== Information shown ==
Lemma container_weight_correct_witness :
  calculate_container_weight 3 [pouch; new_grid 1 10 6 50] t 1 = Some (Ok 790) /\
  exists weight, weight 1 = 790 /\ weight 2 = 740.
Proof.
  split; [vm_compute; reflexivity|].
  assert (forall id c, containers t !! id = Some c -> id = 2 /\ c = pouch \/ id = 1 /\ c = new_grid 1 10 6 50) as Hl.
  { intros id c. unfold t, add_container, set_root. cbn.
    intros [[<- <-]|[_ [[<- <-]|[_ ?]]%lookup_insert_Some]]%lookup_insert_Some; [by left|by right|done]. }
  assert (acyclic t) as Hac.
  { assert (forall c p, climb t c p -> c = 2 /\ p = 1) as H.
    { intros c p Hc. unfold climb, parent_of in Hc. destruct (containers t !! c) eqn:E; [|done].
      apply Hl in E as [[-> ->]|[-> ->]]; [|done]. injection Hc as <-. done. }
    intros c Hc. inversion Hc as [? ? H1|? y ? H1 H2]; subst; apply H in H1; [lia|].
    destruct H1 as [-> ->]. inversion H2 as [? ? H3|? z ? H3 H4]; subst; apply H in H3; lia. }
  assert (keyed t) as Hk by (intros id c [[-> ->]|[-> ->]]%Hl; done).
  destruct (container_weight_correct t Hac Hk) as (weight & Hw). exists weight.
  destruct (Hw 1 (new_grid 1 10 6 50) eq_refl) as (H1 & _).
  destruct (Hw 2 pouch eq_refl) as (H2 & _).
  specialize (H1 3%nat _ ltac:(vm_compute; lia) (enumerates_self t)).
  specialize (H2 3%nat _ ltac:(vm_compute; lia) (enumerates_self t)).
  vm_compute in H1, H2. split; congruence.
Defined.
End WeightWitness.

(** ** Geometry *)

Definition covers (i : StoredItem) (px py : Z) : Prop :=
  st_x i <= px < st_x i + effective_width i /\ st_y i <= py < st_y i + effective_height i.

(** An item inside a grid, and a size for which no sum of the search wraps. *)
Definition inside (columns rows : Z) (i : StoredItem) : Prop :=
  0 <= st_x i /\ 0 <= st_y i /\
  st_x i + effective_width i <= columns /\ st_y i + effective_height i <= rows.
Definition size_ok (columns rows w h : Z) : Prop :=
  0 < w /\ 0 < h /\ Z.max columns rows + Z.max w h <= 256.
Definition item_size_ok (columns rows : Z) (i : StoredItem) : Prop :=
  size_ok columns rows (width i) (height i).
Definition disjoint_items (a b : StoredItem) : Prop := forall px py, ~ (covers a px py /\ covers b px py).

--

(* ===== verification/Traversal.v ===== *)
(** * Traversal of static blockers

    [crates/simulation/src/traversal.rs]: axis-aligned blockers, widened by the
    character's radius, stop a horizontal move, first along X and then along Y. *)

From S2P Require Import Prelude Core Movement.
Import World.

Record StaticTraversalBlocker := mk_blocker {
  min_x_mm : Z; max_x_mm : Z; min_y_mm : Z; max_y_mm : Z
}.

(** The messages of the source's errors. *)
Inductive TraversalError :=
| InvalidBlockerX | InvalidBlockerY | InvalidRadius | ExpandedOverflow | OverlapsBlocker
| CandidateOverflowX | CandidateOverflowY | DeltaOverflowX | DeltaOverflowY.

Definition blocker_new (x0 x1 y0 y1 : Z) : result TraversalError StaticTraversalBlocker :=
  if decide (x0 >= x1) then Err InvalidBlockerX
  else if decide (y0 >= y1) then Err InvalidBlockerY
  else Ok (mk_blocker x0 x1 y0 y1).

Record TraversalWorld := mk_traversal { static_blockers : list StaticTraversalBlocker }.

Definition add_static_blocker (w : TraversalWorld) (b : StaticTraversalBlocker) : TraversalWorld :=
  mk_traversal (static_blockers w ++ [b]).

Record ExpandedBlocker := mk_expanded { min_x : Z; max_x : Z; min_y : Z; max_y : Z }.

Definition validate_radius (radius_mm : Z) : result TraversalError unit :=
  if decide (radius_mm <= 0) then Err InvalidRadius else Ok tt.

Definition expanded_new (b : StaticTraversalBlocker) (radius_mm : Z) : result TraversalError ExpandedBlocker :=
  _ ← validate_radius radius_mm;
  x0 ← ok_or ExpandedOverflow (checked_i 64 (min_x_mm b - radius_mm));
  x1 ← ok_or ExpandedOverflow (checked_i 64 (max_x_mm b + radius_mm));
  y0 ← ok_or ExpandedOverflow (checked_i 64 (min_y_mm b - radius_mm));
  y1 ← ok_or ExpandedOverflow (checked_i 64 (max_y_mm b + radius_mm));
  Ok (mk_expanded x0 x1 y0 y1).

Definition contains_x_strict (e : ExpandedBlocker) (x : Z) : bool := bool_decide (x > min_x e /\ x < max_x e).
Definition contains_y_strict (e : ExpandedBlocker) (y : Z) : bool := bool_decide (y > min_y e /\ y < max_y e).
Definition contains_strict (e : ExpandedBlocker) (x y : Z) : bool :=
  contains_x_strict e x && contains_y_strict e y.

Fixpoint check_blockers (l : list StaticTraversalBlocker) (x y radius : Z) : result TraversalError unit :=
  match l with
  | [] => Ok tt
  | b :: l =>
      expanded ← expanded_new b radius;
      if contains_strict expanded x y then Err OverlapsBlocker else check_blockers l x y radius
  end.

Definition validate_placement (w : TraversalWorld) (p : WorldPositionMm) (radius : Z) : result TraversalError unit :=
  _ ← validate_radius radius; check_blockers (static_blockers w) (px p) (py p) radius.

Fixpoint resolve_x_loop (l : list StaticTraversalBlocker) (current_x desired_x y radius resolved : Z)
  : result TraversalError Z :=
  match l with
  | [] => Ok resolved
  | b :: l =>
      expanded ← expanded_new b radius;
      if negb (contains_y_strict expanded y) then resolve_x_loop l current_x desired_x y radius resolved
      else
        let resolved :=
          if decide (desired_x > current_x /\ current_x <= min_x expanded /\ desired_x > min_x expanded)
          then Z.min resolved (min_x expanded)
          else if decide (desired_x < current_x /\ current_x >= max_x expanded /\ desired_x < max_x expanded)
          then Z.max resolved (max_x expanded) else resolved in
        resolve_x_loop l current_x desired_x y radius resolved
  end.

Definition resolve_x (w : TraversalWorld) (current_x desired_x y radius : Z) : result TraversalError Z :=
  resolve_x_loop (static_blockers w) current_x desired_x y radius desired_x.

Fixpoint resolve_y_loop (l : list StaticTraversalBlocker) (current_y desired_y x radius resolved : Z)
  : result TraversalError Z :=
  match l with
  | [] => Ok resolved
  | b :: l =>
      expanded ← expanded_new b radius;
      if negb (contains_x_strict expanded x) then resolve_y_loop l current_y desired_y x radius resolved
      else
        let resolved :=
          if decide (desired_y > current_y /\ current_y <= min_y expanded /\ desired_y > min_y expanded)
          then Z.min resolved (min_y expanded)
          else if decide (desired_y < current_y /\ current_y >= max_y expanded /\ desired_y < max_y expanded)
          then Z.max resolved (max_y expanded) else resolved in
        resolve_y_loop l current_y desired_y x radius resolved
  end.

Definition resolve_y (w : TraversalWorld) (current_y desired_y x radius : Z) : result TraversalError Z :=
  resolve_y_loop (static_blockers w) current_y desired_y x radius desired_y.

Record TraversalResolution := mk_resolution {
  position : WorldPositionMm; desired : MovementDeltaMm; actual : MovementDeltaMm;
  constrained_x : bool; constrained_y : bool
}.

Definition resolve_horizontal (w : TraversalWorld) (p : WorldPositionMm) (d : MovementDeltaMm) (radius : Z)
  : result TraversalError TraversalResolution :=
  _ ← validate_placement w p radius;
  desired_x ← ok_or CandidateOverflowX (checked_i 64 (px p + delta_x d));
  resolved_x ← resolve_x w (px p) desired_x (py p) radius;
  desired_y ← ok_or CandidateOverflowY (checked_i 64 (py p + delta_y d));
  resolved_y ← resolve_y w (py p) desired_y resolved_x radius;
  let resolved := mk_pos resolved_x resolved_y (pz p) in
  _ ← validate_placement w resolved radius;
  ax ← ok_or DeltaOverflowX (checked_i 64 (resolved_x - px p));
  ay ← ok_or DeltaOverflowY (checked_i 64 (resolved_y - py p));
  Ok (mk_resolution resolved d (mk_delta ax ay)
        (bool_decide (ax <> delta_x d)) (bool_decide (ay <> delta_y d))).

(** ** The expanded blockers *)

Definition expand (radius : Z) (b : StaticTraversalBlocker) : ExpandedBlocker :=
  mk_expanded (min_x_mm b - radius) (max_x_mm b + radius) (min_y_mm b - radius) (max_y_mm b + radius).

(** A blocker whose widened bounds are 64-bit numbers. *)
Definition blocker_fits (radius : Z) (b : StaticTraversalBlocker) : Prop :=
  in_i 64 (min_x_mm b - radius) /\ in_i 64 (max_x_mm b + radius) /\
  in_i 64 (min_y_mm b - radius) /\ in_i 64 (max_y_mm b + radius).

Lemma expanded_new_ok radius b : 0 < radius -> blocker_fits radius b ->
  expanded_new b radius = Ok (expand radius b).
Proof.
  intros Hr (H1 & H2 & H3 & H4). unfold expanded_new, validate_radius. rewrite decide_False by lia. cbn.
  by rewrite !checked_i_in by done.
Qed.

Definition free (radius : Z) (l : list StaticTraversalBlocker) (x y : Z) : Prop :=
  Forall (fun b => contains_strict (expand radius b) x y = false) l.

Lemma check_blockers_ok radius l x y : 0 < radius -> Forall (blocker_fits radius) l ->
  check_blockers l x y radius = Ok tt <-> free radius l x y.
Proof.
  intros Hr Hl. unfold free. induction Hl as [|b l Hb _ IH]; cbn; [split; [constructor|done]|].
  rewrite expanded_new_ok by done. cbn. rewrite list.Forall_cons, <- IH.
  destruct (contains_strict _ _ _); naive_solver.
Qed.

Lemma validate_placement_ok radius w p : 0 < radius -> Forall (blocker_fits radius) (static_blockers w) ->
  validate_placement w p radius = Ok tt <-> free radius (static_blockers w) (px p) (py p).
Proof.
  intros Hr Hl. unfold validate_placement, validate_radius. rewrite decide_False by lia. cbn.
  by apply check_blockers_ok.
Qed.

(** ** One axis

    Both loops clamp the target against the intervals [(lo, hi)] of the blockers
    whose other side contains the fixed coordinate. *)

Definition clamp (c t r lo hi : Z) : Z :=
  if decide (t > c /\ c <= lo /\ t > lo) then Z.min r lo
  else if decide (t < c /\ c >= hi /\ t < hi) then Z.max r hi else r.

== What you will do ==
Which lines in the records above hold the string "free"? Copy each of them.

== Expected answer ==
Definition free (radius : Z) (l : list StaticTraversalBlocker) (x y : Z) : Prop :=
  check_blockers l x y radius = Ok tt <-> free radius l x y.
  intros Hr Hl. unfold free. induction Hl as [|b l Hb _ IH]; cbn; [split; [constructor|done]|].
  validate_placement w p radius = Ok tt <-> free radius (static_blockers w) (px p) (py p).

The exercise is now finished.